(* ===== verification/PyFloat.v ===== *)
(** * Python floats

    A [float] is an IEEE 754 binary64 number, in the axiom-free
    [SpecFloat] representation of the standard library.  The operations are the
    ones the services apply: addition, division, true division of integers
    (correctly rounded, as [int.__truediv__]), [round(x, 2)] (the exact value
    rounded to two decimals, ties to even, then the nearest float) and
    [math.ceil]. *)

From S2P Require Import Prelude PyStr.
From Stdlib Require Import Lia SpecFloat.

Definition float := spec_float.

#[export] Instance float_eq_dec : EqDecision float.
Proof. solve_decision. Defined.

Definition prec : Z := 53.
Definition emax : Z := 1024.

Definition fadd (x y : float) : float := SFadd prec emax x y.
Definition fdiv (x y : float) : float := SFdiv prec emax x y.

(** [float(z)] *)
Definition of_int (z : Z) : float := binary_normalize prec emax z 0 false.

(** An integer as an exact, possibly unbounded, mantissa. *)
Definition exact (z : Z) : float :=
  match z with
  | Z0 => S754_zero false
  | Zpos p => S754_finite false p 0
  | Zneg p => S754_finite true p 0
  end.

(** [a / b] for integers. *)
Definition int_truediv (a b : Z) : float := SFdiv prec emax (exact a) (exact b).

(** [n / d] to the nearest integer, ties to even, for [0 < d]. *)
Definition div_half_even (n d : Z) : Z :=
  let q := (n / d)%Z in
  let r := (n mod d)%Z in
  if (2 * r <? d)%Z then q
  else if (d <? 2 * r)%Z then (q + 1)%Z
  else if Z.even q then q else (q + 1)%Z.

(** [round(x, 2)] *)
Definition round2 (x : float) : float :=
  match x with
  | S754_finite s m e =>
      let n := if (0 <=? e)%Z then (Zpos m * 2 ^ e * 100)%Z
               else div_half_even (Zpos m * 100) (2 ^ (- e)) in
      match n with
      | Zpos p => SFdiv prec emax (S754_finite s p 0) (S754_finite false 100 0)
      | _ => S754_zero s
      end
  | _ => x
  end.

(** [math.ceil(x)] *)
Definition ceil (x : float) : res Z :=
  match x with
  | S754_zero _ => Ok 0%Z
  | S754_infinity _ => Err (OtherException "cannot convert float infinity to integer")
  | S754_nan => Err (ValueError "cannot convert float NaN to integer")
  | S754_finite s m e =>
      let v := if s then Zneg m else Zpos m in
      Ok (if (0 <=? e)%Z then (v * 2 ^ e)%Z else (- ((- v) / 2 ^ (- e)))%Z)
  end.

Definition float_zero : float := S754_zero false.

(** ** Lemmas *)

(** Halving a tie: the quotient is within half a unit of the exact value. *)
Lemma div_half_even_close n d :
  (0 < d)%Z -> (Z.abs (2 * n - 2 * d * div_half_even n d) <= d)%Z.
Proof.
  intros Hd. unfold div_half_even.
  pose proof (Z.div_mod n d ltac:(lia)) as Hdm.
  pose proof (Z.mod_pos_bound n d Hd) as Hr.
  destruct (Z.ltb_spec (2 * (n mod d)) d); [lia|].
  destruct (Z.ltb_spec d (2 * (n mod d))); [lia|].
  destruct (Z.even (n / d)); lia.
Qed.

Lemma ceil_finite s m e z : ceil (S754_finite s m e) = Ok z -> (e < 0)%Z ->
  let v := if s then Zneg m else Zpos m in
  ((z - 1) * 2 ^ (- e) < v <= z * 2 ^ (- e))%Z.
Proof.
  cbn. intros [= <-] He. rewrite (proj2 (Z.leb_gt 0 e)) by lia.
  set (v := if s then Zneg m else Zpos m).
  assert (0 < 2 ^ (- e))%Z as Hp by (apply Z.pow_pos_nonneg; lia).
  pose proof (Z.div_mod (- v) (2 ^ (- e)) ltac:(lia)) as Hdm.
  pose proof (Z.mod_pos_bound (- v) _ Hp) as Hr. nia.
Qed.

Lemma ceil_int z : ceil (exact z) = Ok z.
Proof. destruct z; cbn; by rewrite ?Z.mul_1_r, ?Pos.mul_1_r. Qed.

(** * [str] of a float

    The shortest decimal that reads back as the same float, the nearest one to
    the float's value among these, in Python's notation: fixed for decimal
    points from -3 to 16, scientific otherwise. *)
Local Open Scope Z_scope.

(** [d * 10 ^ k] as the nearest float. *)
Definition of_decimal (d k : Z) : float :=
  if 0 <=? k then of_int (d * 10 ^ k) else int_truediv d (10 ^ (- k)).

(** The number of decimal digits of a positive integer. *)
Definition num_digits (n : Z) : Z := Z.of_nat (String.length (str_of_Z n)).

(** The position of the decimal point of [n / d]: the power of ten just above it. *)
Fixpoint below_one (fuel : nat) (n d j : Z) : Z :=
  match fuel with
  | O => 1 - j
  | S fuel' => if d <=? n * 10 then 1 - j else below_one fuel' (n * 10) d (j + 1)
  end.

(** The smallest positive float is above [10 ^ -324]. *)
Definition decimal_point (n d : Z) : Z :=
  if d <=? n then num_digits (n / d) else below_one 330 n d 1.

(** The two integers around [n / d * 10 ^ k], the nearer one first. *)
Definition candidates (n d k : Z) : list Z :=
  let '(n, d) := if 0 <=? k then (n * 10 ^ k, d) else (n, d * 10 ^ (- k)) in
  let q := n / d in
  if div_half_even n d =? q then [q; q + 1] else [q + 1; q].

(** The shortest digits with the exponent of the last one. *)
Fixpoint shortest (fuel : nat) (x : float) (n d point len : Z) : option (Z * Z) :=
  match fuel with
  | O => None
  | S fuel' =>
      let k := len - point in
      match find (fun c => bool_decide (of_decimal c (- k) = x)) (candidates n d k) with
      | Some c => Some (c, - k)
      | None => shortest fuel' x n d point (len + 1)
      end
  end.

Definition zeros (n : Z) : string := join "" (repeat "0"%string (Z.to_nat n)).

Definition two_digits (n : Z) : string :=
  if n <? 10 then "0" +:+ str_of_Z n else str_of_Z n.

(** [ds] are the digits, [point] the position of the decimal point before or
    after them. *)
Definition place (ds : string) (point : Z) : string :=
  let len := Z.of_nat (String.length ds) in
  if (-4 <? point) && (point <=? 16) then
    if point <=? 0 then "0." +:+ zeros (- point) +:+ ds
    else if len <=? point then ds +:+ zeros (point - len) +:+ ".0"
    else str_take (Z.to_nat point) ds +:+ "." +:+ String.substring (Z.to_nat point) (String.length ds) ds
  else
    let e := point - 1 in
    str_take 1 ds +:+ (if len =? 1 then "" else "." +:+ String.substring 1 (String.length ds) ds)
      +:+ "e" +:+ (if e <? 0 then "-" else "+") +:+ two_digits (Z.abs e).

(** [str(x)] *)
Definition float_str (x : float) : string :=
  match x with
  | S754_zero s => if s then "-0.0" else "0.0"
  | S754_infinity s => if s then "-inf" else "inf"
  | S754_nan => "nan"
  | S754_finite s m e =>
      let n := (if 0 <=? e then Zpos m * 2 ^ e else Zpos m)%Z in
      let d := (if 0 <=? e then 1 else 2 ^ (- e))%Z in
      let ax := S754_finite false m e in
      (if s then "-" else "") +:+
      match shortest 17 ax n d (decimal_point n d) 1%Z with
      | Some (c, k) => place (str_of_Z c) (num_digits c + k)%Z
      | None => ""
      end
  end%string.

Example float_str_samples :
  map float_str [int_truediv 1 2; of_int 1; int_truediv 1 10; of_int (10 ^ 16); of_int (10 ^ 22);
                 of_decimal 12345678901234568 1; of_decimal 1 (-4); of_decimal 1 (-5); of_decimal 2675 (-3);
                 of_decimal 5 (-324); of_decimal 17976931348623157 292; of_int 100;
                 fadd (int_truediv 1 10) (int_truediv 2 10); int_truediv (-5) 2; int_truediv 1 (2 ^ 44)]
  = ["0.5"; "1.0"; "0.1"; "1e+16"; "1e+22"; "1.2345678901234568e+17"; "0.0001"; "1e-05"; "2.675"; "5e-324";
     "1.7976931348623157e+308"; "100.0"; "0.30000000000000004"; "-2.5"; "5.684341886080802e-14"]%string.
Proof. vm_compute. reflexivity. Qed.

□ □ □ □ □

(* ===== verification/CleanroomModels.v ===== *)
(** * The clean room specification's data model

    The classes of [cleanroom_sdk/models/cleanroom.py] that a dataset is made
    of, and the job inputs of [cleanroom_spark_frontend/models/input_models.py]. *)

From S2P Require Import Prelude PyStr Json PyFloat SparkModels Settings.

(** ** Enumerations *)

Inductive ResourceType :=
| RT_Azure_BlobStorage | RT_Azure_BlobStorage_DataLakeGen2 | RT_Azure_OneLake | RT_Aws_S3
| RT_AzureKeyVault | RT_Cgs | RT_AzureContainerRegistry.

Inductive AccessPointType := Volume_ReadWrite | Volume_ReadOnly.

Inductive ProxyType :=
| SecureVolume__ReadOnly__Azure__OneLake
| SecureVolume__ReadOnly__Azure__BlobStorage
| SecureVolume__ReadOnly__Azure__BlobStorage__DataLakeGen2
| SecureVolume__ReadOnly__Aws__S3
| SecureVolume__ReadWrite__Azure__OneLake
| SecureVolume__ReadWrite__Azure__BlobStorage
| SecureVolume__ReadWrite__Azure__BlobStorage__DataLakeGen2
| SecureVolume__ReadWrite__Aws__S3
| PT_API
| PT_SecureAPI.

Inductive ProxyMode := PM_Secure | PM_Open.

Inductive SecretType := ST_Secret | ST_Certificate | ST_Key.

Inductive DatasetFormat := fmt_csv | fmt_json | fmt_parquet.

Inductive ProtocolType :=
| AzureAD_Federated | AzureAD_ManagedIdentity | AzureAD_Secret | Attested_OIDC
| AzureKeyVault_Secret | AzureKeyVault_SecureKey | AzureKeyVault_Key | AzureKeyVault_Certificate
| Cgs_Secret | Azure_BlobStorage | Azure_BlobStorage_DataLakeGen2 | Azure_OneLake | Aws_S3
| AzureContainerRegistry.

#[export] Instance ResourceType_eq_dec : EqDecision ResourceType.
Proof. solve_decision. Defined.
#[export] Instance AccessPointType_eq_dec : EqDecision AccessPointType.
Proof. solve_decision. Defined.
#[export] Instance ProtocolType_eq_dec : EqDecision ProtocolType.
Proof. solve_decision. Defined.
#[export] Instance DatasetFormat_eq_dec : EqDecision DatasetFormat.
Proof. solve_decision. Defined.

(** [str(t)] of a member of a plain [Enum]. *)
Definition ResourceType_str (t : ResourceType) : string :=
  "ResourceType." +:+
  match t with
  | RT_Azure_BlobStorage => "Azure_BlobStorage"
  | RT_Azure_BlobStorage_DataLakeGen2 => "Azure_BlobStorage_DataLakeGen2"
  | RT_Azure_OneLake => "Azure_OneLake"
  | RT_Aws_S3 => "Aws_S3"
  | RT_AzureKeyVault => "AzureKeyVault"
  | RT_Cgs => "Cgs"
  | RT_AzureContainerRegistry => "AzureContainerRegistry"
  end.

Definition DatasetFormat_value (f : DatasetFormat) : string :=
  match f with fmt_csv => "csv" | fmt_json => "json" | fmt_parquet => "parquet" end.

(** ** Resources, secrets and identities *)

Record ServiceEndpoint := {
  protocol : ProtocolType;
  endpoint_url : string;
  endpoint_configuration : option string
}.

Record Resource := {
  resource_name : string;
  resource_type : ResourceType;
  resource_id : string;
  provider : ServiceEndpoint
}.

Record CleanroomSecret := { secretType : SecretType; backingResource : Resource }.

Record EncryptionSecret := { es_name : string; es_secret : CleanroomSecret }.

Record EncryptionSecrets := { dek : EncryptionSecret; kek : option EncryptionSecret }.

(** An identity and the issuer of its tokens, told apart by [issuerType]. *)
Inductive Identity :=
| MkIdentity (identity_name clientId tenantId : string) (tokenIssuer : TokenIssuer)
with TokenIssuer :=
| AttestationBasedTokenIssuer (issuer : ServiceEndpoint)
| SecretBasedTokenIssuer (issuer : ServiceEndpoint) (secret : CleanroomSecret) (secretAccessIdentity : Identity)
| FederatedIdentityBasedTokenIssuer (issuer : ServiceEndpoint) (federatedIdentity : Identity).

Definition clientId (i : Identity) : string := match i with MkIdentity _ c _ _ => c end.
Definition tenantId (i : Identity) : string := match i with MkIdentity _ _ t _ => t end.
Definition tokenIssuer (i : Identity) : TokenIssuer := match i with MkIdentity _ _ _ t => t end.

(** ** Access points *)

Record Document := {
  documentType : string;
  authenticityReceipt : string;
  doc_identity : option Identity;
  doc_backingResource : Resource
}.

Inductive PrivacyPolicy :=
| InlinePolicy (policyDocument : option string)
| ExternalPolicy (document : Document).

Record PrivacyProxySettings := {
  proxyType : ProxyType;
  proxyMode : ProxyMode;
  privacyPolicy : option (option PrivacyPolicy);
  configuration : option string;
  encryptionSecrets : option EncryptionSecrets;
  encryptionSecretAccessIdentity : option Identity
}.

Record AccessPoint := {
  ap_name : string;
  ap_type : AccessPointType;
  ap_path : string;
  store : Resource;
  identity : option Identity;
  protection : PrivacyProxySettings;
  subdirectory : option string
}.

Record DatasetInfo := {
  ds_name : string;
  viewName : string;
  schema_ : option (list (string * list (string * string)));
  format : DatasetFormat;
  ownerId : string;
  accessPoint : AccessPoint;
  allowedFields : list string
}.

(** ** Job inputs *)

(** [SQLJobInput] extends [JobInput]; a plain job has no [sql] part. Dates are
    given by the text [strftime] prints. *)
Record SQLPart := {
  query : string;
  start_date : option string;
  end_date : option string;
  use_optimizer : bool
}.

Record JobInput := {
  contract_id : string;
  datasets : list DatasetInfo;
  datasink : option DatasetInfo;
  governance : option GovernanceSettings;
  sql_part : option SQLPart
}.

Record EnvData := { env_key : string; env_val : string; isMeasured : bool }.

□ □ □ □ □

Extract each line from the listing that holds the word "above".

(** The position of the decimal point of [n / d]: the power of ten just above it. *)
(** The smallest positive float is above [10 ^ -324]. *)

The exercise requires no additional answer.